WHAT THE TASK ASKS:
No line before the one containing "apply iwp_bind, iwp_deposits. intros ds s3." should appear; that line and all lines after it, through the end of the data, are to be set down exactly.

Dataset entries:

(** The planner succeeds on such figures, and the cap covers its estimate. *)
Lemma plan_live snap :
  available (balance snap) <= total (balance snap) -> total (balance snap) <= B ->
  bounds_min (bounds snap) <= B ->
  exists p, plan snap needed keep = Ok p /\
    match p with InitialRegister _ => True | Normal _ _ e => e <= max_top_up end.
Proof.
  intros Hle HB Hmin. destruct (decide (deposits snap = ∅)) as [He|He].
  { rewrite plan_initial_eq by done. rewrite (proj2 (N.ltb_ge _ _)) by done. by eexists. }
  rewrite plan_normal_eq by done. rewrite (proj2 (N.ltb_ge (total _) _)) by done.
  assert (len (missing (deposits snap) needed) <= 100) as Hn
    by (etrans; [apply len_bfilter_le|exact Hcount]).
  assert (per_token_estimate snap <= B) as Hpt.
  { apply N.max_lub; [|done]. apply ceil_quot_least; [by rewrite map_len_0|].
    assert (map_len (deposits snap) <> 0) by (by rewrite map_len_0).
    unfold used_storage. nia. }
  pose proof (needed_estimate_bounds snap needed) as Hb. simpl in Hb.
  unfold MAX_REGISTER_PER_CYCLE, SAFETY_MARGIN_NUMERATOR.
  rewrite (proj2 (N.ltb_ge 100 _)) by done. rewrite (proj2 (N.ltb_ge U128_MAX _)) by nia.
  eexists. split; [done|]. simpl. nia.
Qed.

Lemma iwp_unregister_chunks cs ok fail s (Q : _ -> _ -> Prop) :
  (forall n s', Q (Ok n) s') ->
  iwp answer (unregister_chunks (P:=P) is_mainnet w cs ok fail) s Q.
Proof.
  intros HQ. revert ok fail s. induction cs as [|c cs IH]; intros ok fail s;
    cbn [unregister_chunks]; [apply iwp_ret, HQ|].
  apply iwp_bind. destruct (interp answer (attempt (let! tx :=
    unregister_tokens is_mainnet w c in wait_for_success tx)) s) as [[o t] s'] eqn:Hi.
  unfold iwp at 1. rewrite Hi. simpl.
  assert (o <> Panic /\ forall e, o <> Err e) as [Hp He].
  { pose proof (interp_run answer (attempt (let! tx := unregister_tokens (P:=P) is_mainnet w c in
      wait_for_success tx)) s) as Hr. rewrite Hi in Hr. simpl in Hr. revert Hr. revert t o Hi.
    intros t o _ Hr. revert t o Hr.
    apply wp_attempt, wp_bind, wp_call. intros [tx|e]; simpl; [|done].
    apply wp_call. by intros [v|e]. }
  destruct o as [[v|e]|e|]; [apply IH|apply IH|by destruct (He e)|done].
Qed.

Lemma iwp_register tokens s (Q : _ -> _ -> Prop) :
  (forall s', Q (Ok tt) s') ->
  iwp answer (match tokens with
       | [] => Ret (Ok tt)
       | _ => let! tx := register_tokens (P:=P) is_mainnet w tokens in
              let! _ := wait_for_success tx in Ret (Ok tt)
       end) s Q.
Proof.
  intros HQ. destruct tokens; [by apply iwp_ret|]. apply iwp_exec_wait.
  intros v s'. by apply iwp_ret.
Qed.

Lemma handle_normal_plan_live args s :
  np_account args = account_id w ->
  np_initial_deposit args = 0 ->
  np_pre_unregister_estimate args <= np_max_top_up args ->
  iwp answer (handle_normal_plan (P:=P) is_mainnet w args) s (fun o _ => o = Ok tt).
Proof.
  intros Hacc Hinit Hest. unfold handle_normal_plan. apply iwp_bind.
  apply (iwp_mono _ _ _ (fun o _ => o = Ok tt)).
  { unfold unregister_stale. destruct (np_to_unregister args) as [|u us]; [by apply iwp_ret|].
    rewrite Hacc. apply iwp_bind, iwp_deposits. intros fresh s1.
    apply iwp_bind, iwp_ret.
    rewrite (proj2 (checked_sub_Some _ _ _) (conj (verify_unregister_len _ _ _) eq_refl)).
    simpl. apply iwp_bind, iwp_unregister_chunks. intros n s2. by apply iwp_ret. }
  intros o s1 ->. apply iwp_bind. apply (iwp_mono _ _ _ (fun o _ => o = Ok tt)).
  { unfold top_up. rewrite Hacc. apply iwp_bind, iwp_balance. intros b s2 _ _.
    apply iwp_bind, iwp_ret. simpl. apply iwp_bind, iwp_ret.
    rewrite Hinit, (proj2 (checked_sub_Some _ 0 _)) by (split; [lia|done]). simpl.
    unfold saturating_sub. rewrite (proj2 (N.ltb_ge _ _)) by lia.
    case_match; [by apply iwp_ret|]. apply iwp_exec_wait. intros v s3. by apply iwp_ret. }
  intros o s2 ->. by apply iwp_register.
Qed.

(** C27: On a registered account, against a node that answers and a contract
    that accepts transactions, with storage figures that fit the cap with
    its margin, a call for at most a hundred tokens returns [Ok]. *)
Theorem ensure_returns_ok s :
  (interp answer (ensure_ref_storage_setup (P:=P) is_mainnet w needed keep max_top_up) s).1.1
    = Ok tt.
Proof.
  change (iwp answer (ensure_ref_storage_setup (P:=P) is_mainnet w needed keep max_top_up) s
    (fun o _ => o = Ok tt)).
  unfold ensure_ref_storage_setup. rewrite (proj2 (N.ltb_ge _ _)) by done.
  apply iwp_op, iwp_finally, iwp_bind.
  unfold initial_registration. apply iwp_bind, iwp_balance. intros b0 s1 _ _. apply iwp_ret.
  unfold plan_and_execute. apply iwp_bind, iwp_balance. intros b s2 Hle HB.
  apply iwp_bind, iwp_ret. cbn [ok_or].
  apply iwp_bind, iwp_deposits. intros ds s3.
  apply iwp_bind, iwp_bounds. intros bnd s4 Hmin. apply iwp_bind, iwp_ret.
  destruct (plan_live {| balance := b; deposits := ds; bounds := bnd |}) as (p & -> & Hp);
    [done|done|done|]. cbn [lift_plan].
  destruct p as [tokens|u r e]; [by apply iwp_register|].
  by apply handle_normal_plan_live.
Qed.
End Live.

SOLUTION:
  apply iwp_bind, iwp_deposits. intros ds s3.
  apply iwp_bind, iwp_bounds. intros bnd s4 Hmin. apply iwp_bind, iwp_ret.
  destruct (plan_live {| balance := b; deposits := ds; bounds := bnd |}) as (p & -> & Hp);
    [done|done|done|]. cbn [lift_plan].
  destruct p as [tokens|u r e]; [by apply iwp_register|].
  by apply handle_normal_plan_live.
Qed.
End Live.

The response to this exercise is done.